(Saved entries)

★ ★ ★ ★ ★

(** * wlog: the interactive session model of the daily work-log TUI

    A shallow embedding of [internal/tuiapp] (the list/detail session model
    and the external-editor integration) together with the parts of
    [internal/app] it consumes, and the properties of the session state
    machine stated in the specification.

    Conventions.
    - A Go [string] is a byte sequence: Stdlib's [string] (a list of [ascii]
      bytes).  Text is UTF-8, so the Unicode-aware library functions are
      modelled on the encoded bytes.
    - A Go [int] is a [Z].  Every index and length that occurs is bounded by
      the length of a slice, so their arithmetic never leaves the 64-bit
      range; the one unbounded counter, [statusSeq], is incremented with the
      wrap-around written out.
    - [map[string]T] is a [gmap string T]; a slice is a [list].
    - The outside world (storage, clock, the text-input widget, the editor
      process) is a record of oracles handed to the transition function, and
      every call to the storage gateway is recorded in an I/O trace. *)

From Stdlib Require Import ZArith Ascii String.
From stdpp Require Import gmap strings list sorting.

Local Open Scope Z_scope.

(** ** The Go [strings] functions used by the program *)

Module GoStrings.

(** The UTF-8 encodings of the code points for which [unicode.IsSpace]
    holds: TAB, LF, VT, FF, CR, SPACE, U+0085, U+00A0, U+1680,
    U+2000..U+200A, U+2028, U+2029, U+202F, U+205F, U+3000.  UTF-8 decoding
    is injective on valid encodings and yields U+FFFD (not a space) on
    anything else, so a rune decoded at the start (or at the end) of a
    string is a space exactly when one of these byte sequences is a prefix
    (or a suffix) of the string. *)
Definition space_encodings : list (list ascii) :=
  map (map ascii_of_N)
    [ [0x09]; [0x0A]; [0x0B]; [0x0C]; [0x0D]; [0x20];
      [0xC2; 0x85]; [0xC2; 0xA0];
      [0xE1; 0x9A; 0x80];
      [0xE2; 0x80; 0x80]; [0xE2; 0x80; 0x81]; [0xE2; 0x80; 0x82];
      [0xE2; 0x80; 0x83]; [0xE2; 0x80; 0x84]; [0xE2; 0x80; 0x85];
      [0xE2; 0x80; 0x86]; [0xE2; 0x80; 0x87]; [0xE2; 0x80; 0x88];
      [0xE2; 0x80; 0x89]; [0xE2; 0x80; 0x8A];
      [0xE2; 0x80; 0xA8]; [0xE2; 0x80; 0xA9]; [0xE2; 0x80; 0xAF];
      [0xE2; 0x81; 0x9F];
      [0xE3; 0x80; 0x80] ]%N.

(** [strip_prefix p s] is [s] without its leading [p], when [p] leads [s]. *)
Fixpoint strip_prefix (p s : list ascii) : option (list ascii) :=
  match p, s with
  | [], _ => Some s
  | _ :: _, [] => None
  | a :: p', b :: s' => if decide (a = b) then strip_prefix p' s' else None
  end.

(** Remove one leading occurrence of the first matching pattern. *)
Fixpoint strip_one (pats : list (list ascii)) (s : list ascii)
  : option (list ascii) :=
  match pats with
  | [] => None
  | p :: pats' =>
      match strip_prefix p s with
      | Some s' => Some s'
      | None => strip_one pats' s
      end
  end.

Fixpoint trim_left_fuel (pats : list (list ascii)) (fuel : nat)
  (s : list ascii) : list ascii :=
  match fuel with
  | O => s
  | S fuel' =>
      match strip_one pats s with
      | Some s' => trim_left_fuel pats fuel' s'
      | None => s
      end
  end.

(** Strip leading patterns for as long as one matches. *)
Definition trim_left (pats : list (list ascii)) (s : list ascii) : list ascii :=
  trim_left_fuel pats (length s) s.

(** Strip trailing patterns for as long as one matches. *)
Definition trim_right (pats : list (list ascii)) (s : list ascii) : list ascii :=
  rev (trim_left (map (@rev ascii) pats) (rev s)).

(** [strings.TrimSpace]: all leading and trailing white space removed. *)
Definition TrimSpace (s : string) : string :=
  string_of_list_ascii
    (trim_right space_encodings
       (trim_left space_encodings (list_ascii_of_string s))).

Definition LF : ascii := ascii_of_N 0x0A.
Definition CR : ascii := ascii_of_N 0x0D.

(** [strings.TrimRight(s, "\n")]. *)
Definition TrimRight_LF (s : string) : string :=
  string_of_list_ascii (trim_right [[LF]] (list_ascii_of_string s)).

(** [strings.ReplaceAll(s, "\r\n", "\n")]: non-overlapping occurrences,
    left to right. *)
Fixpoint ReplaceAll_CRLF (s : string) : string :=
  match s with
  | EmptyString => EmptyString
  | String c rest =>
      match rest with
      | String d rest' =>
          if decide (c = CR ∧ d = LF)
          then String LF (ReplaceAll_CRLF rest')
          else String c (ReplaceAll_CRLF rest)
      | EmptyString => String c EmptyString
      end
  end.

(** [strings.Split(s, "\n")]: the pieces between line feeds; always at least
    one piece. *)
Fixpoint Split_LF (s : string) : list string :=
  match s with
  | EmptyString => [EmptyString]
  | String c rest =>
      if decide (c = LF) then EmptyString :: Split_LF rest
      else match Split_LF rest with
           | piece :: pieces => String c piece :: pieces
           | [] => [String c EmptyString]
           end
  end.

(** [strings.Join(elems, "\n")]. *)
Definition Join_LF (elems : list string) : string :=
  String.concat (String LF EmptyString) elems.

End GoStrings.

(** ** [internal/app]: configuration and the day record *)

Module App.

(** Errors are carried as their message. *)
Abbreviation error := string (only parsing).

(** The 64-bit two's-complement value of an integer. *)
Definition wrap64 (z : Z) : Z := (z + 2 ^ 63) mod 2 ^ 64 - 2 ^ 63.

Definition MaxInt64 : Z := 2 ^ 63 - 1.

Record Answer := {
  Time : string;
  Response : string;
}.

Record DayLog := {
  Date : string;
  Answers : gmap string (list Answer);
}.

Record Config := {
  Questions : list string;
  ShowHints : option bool;
  AutoInsertEntries : option bool;
  DefaultListMode : option bool;
  AutoOpenIndexJump : option bool;
  ConfirmDelete : option bool;
  ContinueInsertAfterSave : option bool;
  ConfirmEscapeWithText : option bool;
  StatusMessageDurationMs : option Z;
  EscapeConfirmTimeoutMs : option Z;
}.

Definition defaultShowHints : bool := true.
Definition defaultAutoInsertEntries : bool := true.
Definition defaultListMode : bool := false.
Definition defaultAutoOpenIndexJump : bool := true.
Definition defaultConfirmDelete : bool := true.
Definition defaultStatusMessageDurationMs : Z := 1000.

Definition HintsEnabled (cfg : Config) : bool :=
  default defaultShowHints (ShowHints cfg).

★ ★ ★ ★ ★

- **WORK REQUIRED**
In full and word for word, output the entries.

- **EXERCISE ANSWER**
(** * wlog: the interactive session model of the daily work-log TUI

    A shallow embedding of [internal/tuiapp] (the list/detail session model
    and the external-editor integration) together with the parts of
    [internal/app] it consumes, and the properties of the session state
    machine stated in the specification.

    Conventions.
    - A Go [string] is a byte sequence: Stdlib's [string] (a list of [ascii]
      bytes).  Text is UTF-8, so the Unicode-aware library functions are
      modelled on the encoded bytes.
    - A Go [int] is a [Z].  Every index and length that occurs is bounded by
      the length of a slice, so their arithmetic never leaves the 64-bit
      range; the one unbounded counter, [statusSeq], is incremented with the
      wrap-around written out.
    - [map[string]T] is a [gmap string T]; a slice is a [list].
    - The outside world (storage, clock, the text-input widget, the editor
      process) is a record of oracles handed to the transition function, and
      every call to the storage gateway is recorded in an I/O trace. *)

From Stdlib Require Import ZArith Ascii String.
From stdpp Require Import gmap strings list sorting.

Local Open Scope Z_scope.

(** ** The Go [strings] functions used by the program *)

Module GoStrings.

(** The UTF-8 encodings of the code points for which [unicode.IsSpace]
    holds: TAB, LF, VT, FF, CR, SPACE, U+0085, U+00A0, U+1680,
    U+2000..U+200A, U+2028, U+2029, U+202F, U+205F, U+3000.  UTF-8 decoding
    is injective on valid encodings and yields U+FFFD (not a space) on
    anything else, so a rune decoded at the start (or at the end) of a
    string is a space exactly when one of these byte sequences is a prefix
    (or a suffix) of the string. *)
Definition space_encodings : list (list ascii) :=
  map (map ascii_of_N)
    [ [0x09]; [0x0A]; [0x0B]; [0x0C]; [0x0D]; [0x20];
      [0xC2; 0x85]; [0xC2; 0xA0];
      [0xE1; 0x9A; 0x80];
      [0xE2; 0x80; 0x80]; [0xE2; 0x80; 0x81]; [0xE2; 0x80; 0x82];
      [0xE2; 0x80; 0x83]; [0xE2; 0x80; 0x84]; [0xE2; 0x80; 0x85];
      [0xE2; 0x80; 0x86]; [0xE2; 0x80; 0x87]; [0xE2; 0x80; 0x88];
      [0xE2; 0x80; 0x89]; [0xE2; 0x80; 0x8A];
      [0xE2; 0x80; 0xA8]; [0xE2; 0x80; 0xA9]; [0xE2; 0x80; 0xAF];
      [0xE2; 0x81; 0x9F];
      [0xE3; 0x80; 0x80] ]%N.

(** [strip_prefix p s] is [s] without its leading [p], when [p] leads [s]. *)
Fixpoint strip_prefix (p s : list ascii) : option (list ascii) :=
  match p, s with
  | [], _ => Some s
  | _ :: _, [] => None
  | a :: p', b :: s' => if decide (a = b) then strip_prefix p' s' else None
  end.

(** Remove one leading occurrence of the first matching pattern. *)
Fixpoint strip_one (pats : list (list ascii)) (s : list ascii)
  : option (list ascii) :=
  match pats with
  | [] => None
  | p :: pats' =>
      match strip_prefix p s with
      | Some s' => Some s'
      | None => strip_one pats' s
      end
  end.

Fixpoint trim_left_fuel (pats : list (list ascii)) (fuel : nat)
  (s : list ascii) : list ascii :=
  match fuel with
  | O => s
  | S fuel' =>
      match strip_one pats s with
      | Some s' => trim_left_fuel pats fuel' s'
      | None => s
      end
  end.

(** Strip leading patterns for as long as one matches. *)
Definition trim_left (pats : list (list ascii)) (s : list ascii) : list ascii :=
  trim_left_fuel pats (length s) s.

(** Strip trailing patterns for as long as one matches. *)
Definition trim_right (pats : list (list ascii)) (s : list ascii) : list ascii :=
  rev (trim_left (map (@rev ascii) pats) (rev s)).

(** [strings.TrimSpace]: all leading and trailing white space removed. *)
Definition TrimSpace (s : string) : string :=
  string_of_list_ascii
    (trim_right space_encodings
       (trim_left space_encodings (list_ascii_of_string s))).

Definition LF : ascii := ascii_of_N 0x0A.
Definition CR : ascii := ascii_of_N 0x0D.

(** [strings.TrimRight(s, "\n")]. *)
Definition TrimRight_LF (s : string) : string :=
  string_of_list_ascii (trim_right [[LF]] (list_ascii_of_string s)).

(** [strings.ReplaceAll(s, "\r\n", "\n")]: non-overlapping occurrences,
    left to right. *)
Fixpoint ReplaceAll_CRLF (s : string) : string :=
  match s with
  | EmptyString => EmptyString
  | String c rest =>
      match rest with
      | String d rest' =>
          if decide (c = CR ∧ d = LF)
          then String LF (ReplaceAll_CRLF rest')
          else String c (ReplaceAll_CRLF rest)
      | EmptyString => String c EmptyString
      end
  end.

(** [strings.Split(s, "\n")]: the pieces between line feeds; always at least
    one piece. *)
Fixpoint Split_LF (s : string) : list string :=
  match s with
  | EmptyString => [EmptyString]
  | String c rest =>
      if decide (c = LF) then EmptyString :: Split_LF rest
      else match Split_LF rest with
           | piece :: pieces => String c piece :: pieces
           | [] => [String c EmptyString]
           end
  end.

(** [strings.Join(elems, "\n")]. *)
Definition Join_LF (elems : list string) : string :=
  String.concat (String LF EmptyString) elems.

End GoStrings.

(** ** [internal/app]: configuration and the day record *)

Module App.

(** Errors are carried as their message. *)
Abbreviation error := string (only parsing).

(** The 64-bit two's-complement value of an integer. *)
Definition wrap64 (z : Z) : Z := (z + 2 ^ 63) mod 2 ^ 64 - 2 ^ 63.

Definition MaxInt64 : Z := 2 ^ 63 - 1.

Record Answer := {
  Time : string;
  Response : string;
}.

Record DayLog := {
  Date : string;
  Answers : gmap string (list Answer);
}.

Record Config := {
  Questions : list string;
  ShowHints : option bool;
  AutoInsertEntries : option bool;
  DefaultListMode : option bool;
  AutoOpenIndexJump : option bool;
  ConfirmDelete : option bool;
  ContinueInsertAfterSave : option bool;
  ConfirmEscapeWithText : option bool;
  StatusMessageDurationMs : option Z;
  EscapeConfirmTimeoutMs : option Z;
}.

Definition defaultShowHints : bool := true.
Definition defaultAutoInsertEntries : bool := true.
Definition defaultListMode : bool := false.
Definition defaultAutoOpenIndexJump : bool := true.
Definition defaultConfirmDelete : bool := true.
Definition defaultStatusMessageDurationMs : Z := 1000.

Definition HintsEnabled (cfg : Config) : bool :=
  default defaultShowHints (ShowHints cfg).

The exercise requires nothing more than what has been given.